Ten Ways – Redux, the final 3

Following up on Ten Ways to Improve the Federal Grantwriting Experience post, here are three more suggestions to provide an even ten ideas:

  • Mind The Indirect
    Grant budgets include direct expenses; money that is spent on items and services directly related to fulfilling the grant objectives, and indirect expenses; money that is spent as the cost of doing business, such as office expenses, heat, utilities, etc. Grantor agencies may or may not allow you to charge indirect expenses to the grant…but you do have to be able to account for those expenses. Enlightened grant-givers will allow you to charge a portion of your indirect to the grant and they will acknowledge these expenses. They will be suspicious if you don’t account for the indirect expenses.

    Indirect can be called different things. For example, the National Institutes of Health call it ‘F&A’ or “Facilities and Administration”. Depending on the nature of the institution, the percentage rate can be quite high. For example, the current rate for our university is around 56%. This means, of course that if I want to receive a hundred dollars worth of services from the uni, it will cost me $156.00. Ouch.
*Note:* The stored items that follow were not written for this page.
Lemma execute_keys w c w1 c1 ins k :
  execute w c = Ok (w1, c1, ins) →
  is_Some (nodeIdsMap c1 !! k) →
  is_Some (nodeIdsMap c !! k) ∨ k ∈ id <$> copied w c.
Proof.
  intros Hrun Hk.
  destruct (execute_stages _ _ _ _ _ Hrun)
    as (s0' & wd & cd & wc & cc & wr & origin & wm & mapped
        & Hs0' & Hdup & Hcreate & Hc1 & _).
  destruct (duplicate_stage _ _ _ _ Hdup)
    as ((Hdsc & Hdnm & _ & Hdact & _) & (Hsel & Hdest & Hdd & Hdisp & Htbl & Hhas)).
  assert (Hmig : migrating w cd = migrating w c) by (unfold migrating; by rewrite Hhas).
  rewrite Hmig in *.
  assert (Hsd : scenes wd !! destSceneId cd = Some s0') by by rewrite Hdsc, Hdest.
  assert (HL : Selection.getNodes wd (selection cd)
                 (if migrating w c then None else Some (dualOutputMode w)) = copied w c).
  { unfold copied. rewrite Hsel. apply getNodes_ext; by rewrite ?Hdsc, ?Hdnm. }
  rewrite HL in Hcreate.
  assert (Hk' : is_Some (nodeIdsMap cc !! k)).
  { rewrite Hc1 in Hk. by destruct (migrating w c). }
  rewrite <- Htbl. by eapply create_pass_keys.
Qed.

(** *** The order walk of a scene that is migrated in place *)

Lemma elem_of_node_map_values (m : NodeMap) (v : option string) :
  v ∈ (map_to_list m).*2 ↔ ∃ k, m !! k = Some v.
Proof.
  rewrite list_elem_of_fmap. split.
  - intros ([k v'] & -> & Hkv). exists k. by apply elem_of_map_to_list.
  - intros (k & Hk). exists (k, v). split; [done|]. by apply elem_of_map_to_list.
Qed.

Lemma migration_visit c ins w o :
  sceneId (selection c) = destSceneId c →
  (∀ k cpy, nodeIdsMap c !! k = Some cpy → nodeIdsMap c !! cpy = None) →
  (∀ k cpy, nodeIdsMap c !! k = Some cpy → cpy ∈ ins) →
  nodeIdsMap c !! "undefined"%string = None →
  migrated (nodeIdsMap c) ins (DualOutput.nodeMap w (destSceneId c)) →
  visit_calls c w o = migration_call c ins o ∧
  migrated (nodeIdsMap c) ins
    (replay (destSceneId c) (DualOutput.nodeMap w (destSceneId c)) (migration_call c ins o)).
Proof.
  intros Hsame Hnokeys Hvals Hund (I1 & I2 & I3 & I4 & I5 & I6).
  unfold visit_calls, migration_call. rewrite Hsame.
  set (m := DualOutput.nodeMap w (destSceneId c)) in *.
  destruct (decide (o ∈ ins)) as [Hin|Hnin].
  - rewrite decide_False; [done|].
    intros Hh%getNodeDisplay_horizontal. apply Hh, elem_of_node_map_values. by apply I2.
  - rewrite decide_True.
    2:{ apply getNodeDisplay_horizontal. intros (k & Hk)%elem_of_node_map_values.
        apply Hnin. by apply (I1 k). }
    assert (Hv : nodeIdsMap c !! Js.key (DualOutput.getVerticalNodeId w o (destSceneId c))
                 = None).
    { unfold DualOutput.getVerticalNodeId. fold m.
      destruct (nodeIdsMap c !! o) as [cpy|] eqn:Ho.
      - rewrite (I3 _ _ Ho). simpl. by apply (Hnokeys o).
      - rewrite (I4 _ Ho Hnin). simpl. done. }
    rewrite Hv. split; [done|].
    unfold replay. simpl. rewrite decide_True by done.
    destruct (nodeIdsMap c !! o) as [cpy|] eqn:Ho.
    + pose proof (Hvals _ _ Ho) as Hc.
      split_and!.
      * intros k x Hk. destruct (decide (k = Some cpy)) as [->|Hne].
        -- by rewrite lookup_insert_eq in Hk.
        -- rewrite lookup_insert_ne in Hk by done. by apply (I1 k).
      * intros cpy' Hc'. destruct (I2 _ Hc') as (k & Hk). exists k.
        rewrite lookup_insert_ne; [done|]. intros <-. by apply (I5 cpy cpy').
      * intros o' cpy' Ho'. rewrite lookup_insert_ne; [by apply I3|].
        intros [= <-]. rewrite (Hnokeys _ _ Ho) in Ho'. done.
      * intros o' Ho' Hn'. rewrite lookup_insert_ne; [by apply I4|]. by intros [= <-].
      * intros cpy' x Hc'. destruct (decide (cpy = cpy')) as [->|Hne].
        -- by rewrite lookup_insert_eq.
        -- rewrite lookup_insert_ne by congruence. by apply I5.
      * intros x. rewrite lookup_insert_ne by done. apply I6.
    + split_and!.
      * intros k x Hk. destruct (decide (k = None)) as [->|Hne].
        -- by rewrite lookup_insert_eq in Hk.
        -- rewrite lookup_insert_ne in Hk by done. by apply (I1 k).
      * intros cpy' Hc'. destruct (I2 _ Hc') as (k & Hk). exists k.
        rewrite lookup_insert_ne; [done|]. intros <-. by apply (I6 cpy').
      * intros o' cpy' Ho'. rewrite lookup_insert_ne by done. by apply I3.
      * intros o' Ho' Hn'. rewrite lookup_insert_ne by done. by apply I4.
      * intros cpy' x Hc'. rewrite lookup_insert_ne by done. by apply I5.
      * intros x. by rewrite lookup_insert_eq.
Qed.

Lemma migration_walk c ins l : ∀ w w' mapped,
  reorder_map c w l = (w', mapped) →
  sceneId (selection c) = destSceneId c →
  (∀ k cpy, nodeIdsMap c !! k = Some cpy → nodeIdsMap c !! cpy = None) →
  (∀ k cpy, nodeIdsMap c !! k = Some cpy → cpy ∈ ins) →
  nodeIdsMap c !! "undefined"%string = None →
  migrated (nodeIdsMap c) ins (DualOutput.nodeMap w (destSceneId c)) →
  journal w' = journal w ++ flat_map (migration_call c ins) l.
Proof.
  induction l as [|o l IH]; intros w w' mapped Hrun Hsame Hnokeys Hvals Hund Hinv.
  - simpl in Hrun. simplify_eq. simpl. by rewrite app_nil_r.
  - change (reorder_map c w (o :: l))
      with (let '(w2, x) := reorder_visit c w o in
            let '(w3, xs) := reorder_map c w2 l in (w3, x :: xs)) in Hrun.
    destruct (reorder_visit_spec c w o) as (_ & _ & _ & Hj & Hm).
    destruct (reorder_visit c w o) as [w2 x]. simpl in Hj, Hm.
    destruct (reorder_map c w2 l) as [w3 xs] eqn:Hrest. simplify_eq.
    destruct (migration_visit c ins w o Hsame Hnokeys Hvals Hund Hinv) as [Hcall Hinv'].
    rewrite Hcall in Hj, Hm. rewrite <- Hm in Hinv'.
    rewrite (IH _ _ _ Hrest Hsame Hnokeys Hvals Hund Hinv'), Hj. simpl.
    by rewrite <- app_assoc.
Qed.

Lemma register_all_inv m L cs k v :
  register_all m (zip L cs) !! k = Some v →
  m !! k = Some v ∨ ∃ p, p ∈ zip L cs ∧ k = Some (id p.1) ∧ v = Some p.2.
Proof.
  unfold register_all. generalize (zip L cs). intros l. revert m.
  induction l as [|p l IH]; intros m Hk; [by left|].
  simpl in Hk. destruct (IH _ Hk) as [Hm|(q & Hq & ? & ?)].
  - destruct (decide (k = Some (id p.1))) as [->|Hne].
    + rewrite lookup_insert_eq in Hm. simplify_eq. right. exists p. split; [by left|done].
    + rewrite lookup_insert_ne in Hm by done. by left.
  - right. exists q. split; [by right|done].
Qed.

Lemma migration_call_copies c ins l :
  Forall (λ o, o ∈ ins) l → flat_map (migration_call c ins) l = [].
Proof.
  induction 1 as [|o l Ho _ IH]; [done|]. simpl. rewrite IH.
  unfold migration_call. by rewrite decide_True.
Qed.

Lemma migration_call_others c ins l :
  Forall (λ o, o ∉ ins) l →
  flat_map (migration_call c ins) l
  = (λ o, CreateNodeMapEntry (destSceneId c) (nodeIdsMap c !! o) None) <$> l.
Proof.
  induction 1 as [|o l Ho _ IH]; [done|]. simpl. rewrite IH.
  unfold migration_call. by rewrite decide_False.
Qed.

(** ** The properties *)

(** X1.  [execute] returns whenever the destination scene and the
    originating scene exist, every selected id still names a node of the
    originating scene, the source of every selected item exists, the creation
    pass copies every selected node (as it does in dual-output mode, where
    the selection is taken whole), the source table is undefined for a
    command that does not duplicate sources, and no key of a table access
    names an inherited member. *)
Theorem X1_execute_returns w c s0 origin :
  own_keys w c →
  scenes w !! destSceneId c = Some s0 →
  scenes w !! sceneId (selection c) = Some origin →
  Forall (λ i, is_Some (sc_nodes origin !! i)) (sel_ids (selection c)) →
  (duplicateSources c = false → sourceIdsMap c = None) →
  Forall (λ n, n ∈ copied w c ∧
               (isFolder n = false → is_Some (sources w !! node_sourceId n)))
         (Selection.getNodes w (selection c) None) →
  ∃ w1 c1 ins, execute w c = Ok (w1, c1, ins).
Proof.
  intros _ Hs0 Horigin Hsel Hnone Hnodes.
  pose proof (proj1 (Forall_forall _ _) Hnodes) as Hnodes'. clear Hnodes.
  destruct (if duplicateSources c
            then foldl duplicate_source (w, set_sourceIdsMap ∅ c)
                       (Selection.getSources w (selection c))
            else (w, c)) as [wd cd] eqn:Hdup.
  symmetry in Hdup.
  destruct (duplicate_stage _ _ _ _ Hdup)
    as ((Hdsc & Hdnm & Hdmode & Hdact & Hdctx & Hduu)
        & (Hsel' & Hdest & Hdd & Hdisp & Htbl & Hhas)).
  assert (Hmig : migrating w cd = migrating w c) by (unfold migrating; by rewrite Hhas).
  assert (Hsd : scenes wd !! destSceneId cd = Some s0) by by rewrite Hdsc, Hdest.
  assert (HL : Selection.getNodes wd (selection cd)
                 (if migrating w c then None else Some (dualOutputMode w)) = copied w c).
  { unfold copied. rewrite Hsel'. apply getNodes_ext; by rewrite ?Hdsc, ?Hdnm. }
  assert (Hres : Forall (λ n, isFolder n = false →
                   ∃ sid, resolve_source cd n = Some sid ∧ is_Some (sources wd !! sid))
                   (copied w c)).
  { apply Forall_forall. intros n Hn Hf.
    apply getNodes_all in Hn. destruct (Hnodes' n Hn) as [_ Hsrc].
    destruct (Hsrc Hf) as [sd Hsd'].
    destruct (duplicateSources c) eqn:Hd.
    - symmetry in Hdup.
      destruct (duplicate_pass_spec _ _ _ _ _ ∅ Hdup eq_refl (getSources_NoDup _ _))
        as (_ & _ & _ & m' & Hm' & _ & Hin & _).
      destruct (duplicate_pass_present _ _ _ _ _ ∅ Hdup eq_refl) as (m'' & Hm'' & Hpres).
      { intros k v Hk. by rewrite lookup_empty in Hk. }
      { apply getSources_present. }
      rewrite Hm' in Hm''. injection Hm'' as <-.
      destruct (Hin _ (getSources_elem _ _ _ _ Hn Hf Hsd')) as [v Hv]. simpl in Hv.
      exists v. unfold resolve_source. rewrite Hm'. split; [done|]. by apply (Hpres _ _ Hv).
    - injection Hdup as -> ->. exists (node_sourceId n).
      unfold resolve_source. rewrite (Hnone eq_refl). split; [done|]. by eexists. }
  destruct (create_pass_Ok (migrating w c) _ _ _ [] _ Hsd Hres) as ([[wc cc] ins] & Hcreate).
  destruct (create_pass_spec _ _ _ _ _ _ _ _ _ Hcreate Hsd)
    as (sc & cs & Hins & (Hsel2 & Hdest' & Hdd' & Hdisp' & Hsrc' & Hhas') & _
        & _ & _ & Hall & Hscc & _ & Hfrc & Hinc & _).
  simpl in Hins. subst cs.
  set (c1 := if migrating w c then set_hasNodeMap true cc else cc).
  assert (Hp1 : selection c1 = selection c ∧ destSceneId c1 = destSceneId c ∧
                nodeIdsMap c1 = nodeIdsMap cc).
  { unfold c1. destruct (migrating w c); simpl; split_and!; congruence. }
  destruct Hp1 as (Hsel1 & Hdest1 & Htbl1).
  assert (Hsc2 : scenes wc !! destSceneId c1 = Some sc).
  { rewrite Hscc, Hdest1, Hdest. by rewrite lookup_insert_eq. }
  destruct (relink_pass_Ok c1 (Selection.getNodes wc (selection c1) None) wc sc Hsc2)
    as [wr Hrelink].
  { apply Forall_forall. intros n Hn.
    apply getNodes_elem in Hn as (ssrc & _ & _ & Hid).
    rewrite Hsel1 in Hid.
    destruct (proj1 (Forall_forall _ _) Hsel _ Hid) as [dw Hdw].
    pose proof (getNodes_intro _ _ _ _ _ Horigin Hid Hdw) as Hn0.
    destruct (Hnodes' _ Hn0) as [Hcop _].
    destruct (Forall2_elem_of_l _ _ _ _ Hall Hcop) as (cpy & Hcpy & Hk). simpl in Hk.
    exists cpy. rewrite Htbl1. split; [done|]. by apply Hinc. }
  destruct (relink_pass_spec _ _ _ _ _ Hrelink Hsc2) as (sr & Hscr & _).
  assert (Hor : ∃ origin', scenes wr !! sceneId (selection c1) = Some origin').
  { rewrite Hscr, Hscc, Hdest1, Hdest, Hdsc, insert_insert_eq, Hsel1.
    destruct (decide (sceneId (selection c) = destSceneId c)) as [->|Hne].
    - rewrite lookup_insert_eq. by eexists.
    - rewrite lookup_insert_ne by done. by eexists. }
  destruct Hor as [origin' Hor].
  unfold execute. rewrite Hs0. rewrite <- Hdup.
  fold (migrating w cd). rewrite Hmig.
  destruct (migrating w c) eqn:Hm.
  - rewrite HL.
    rewrite (forEach_ext _ _ _ _ (λ st n, migrate_node_create st n)), Hcreate.
    subst c1. simpl in Hrelink, Hor. simpl.
    rewrite Hrelink. simpl. unfold Selection.getScene. simpl. rewrite Hor.
    destruct (reorder_map _ _ _). by eexists _, _, _.
  - rewrite HL.
    rewrite (forEach_ext _ _ _ _ (λ st n, copy_node_create st n)), Hcreate.
    subst c1. simpl in Hrelink, Hor. simpl.
    rewrite Hrelink. simpl. unfold Selection.getScene. rewrite Hor.
    destruct (hasNodeMap cc); [destruct (reorder_map _ _ _)|]; by eexists _, _, _.
Qed.

Lemma X1_execute_returns_witness :
  ∃ w1 c1 ins, execute plain_world reuse_cmd = Ok (w1, c1, ins).
Proof.
  apply (X1_execute_returns plain_world reuse_cmd ex_dest plain_scene).
  - exact own_keys_reuse.
  - vm_compute; reflexivity.
  - vm_compute; reflexivity.
  - apply (bool_decide_unpack _); vm_compute; exact I.
  - reflexivity.
  - apply (bool_decide_unpack _); vm_compute; exact I.
Defined.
    My own history with indirect has been less than stellar. Attempting to follow the example calculations, I came up with a 33% rate, which I thought was fairly reasonable. Turns out NIH has a default rate of 25% if you don’t start negotiating a different rate. If you say you’re going to negotiate a higher rate, then they’ll only give you a provisional rate of 10%. After spending some days on this, including hiring and firing a CPA/consultant who was supposed to figure it all out, (and almost losing my own CPA and bookkeeper in the process), I gave up temporarily and have been living with the 10% rate.

  • Plan For Financial Management
    Related to the indirect issue, I was amazed and surprised at the amount of time required to just manage a federal grant. Let me count the ways:
    1. Obtain a DUNS number
    2. Register for the Central Contracting Registry
    3. Obtain a Federal Wide Assurance (FWA) number for my company.
    4. Register with the Institutional Review Board at the university
    5. Create a plan for the Institutional Review Board (which manages human subjects data and protection…in our case because we’re doing research with human subjects).
    6. Repeat the above three items on a yearly basis
    7. Manage three separate online government web applications for reporting and submitting, as well as an application for transferring money to my company bank account
    8. Maintain separate bank accounts for each grant
    9. Manage the grant as a separate class or company within QuickBooks.
    10. Develop the consortium agreement with the university (including budget, and scope of work)
    11. Pay consortium, and about eight separate contractors or organizations on a bi-weekly basis

    I could go on. But the point is, in addition to direct work, there is a 20-25% level of effort that can reasonably be charged for administration.

  • Realize that the first grant will change your life and organization.
    This is the “be careful what you wish for” idea. For all the effort required to write the application and get all the pieces in place, the real work starts in month 1 of your first budget year.

There are moments of exhilaration. After weeks of trials and tests, we’ve gotten our research project into production beginning this week.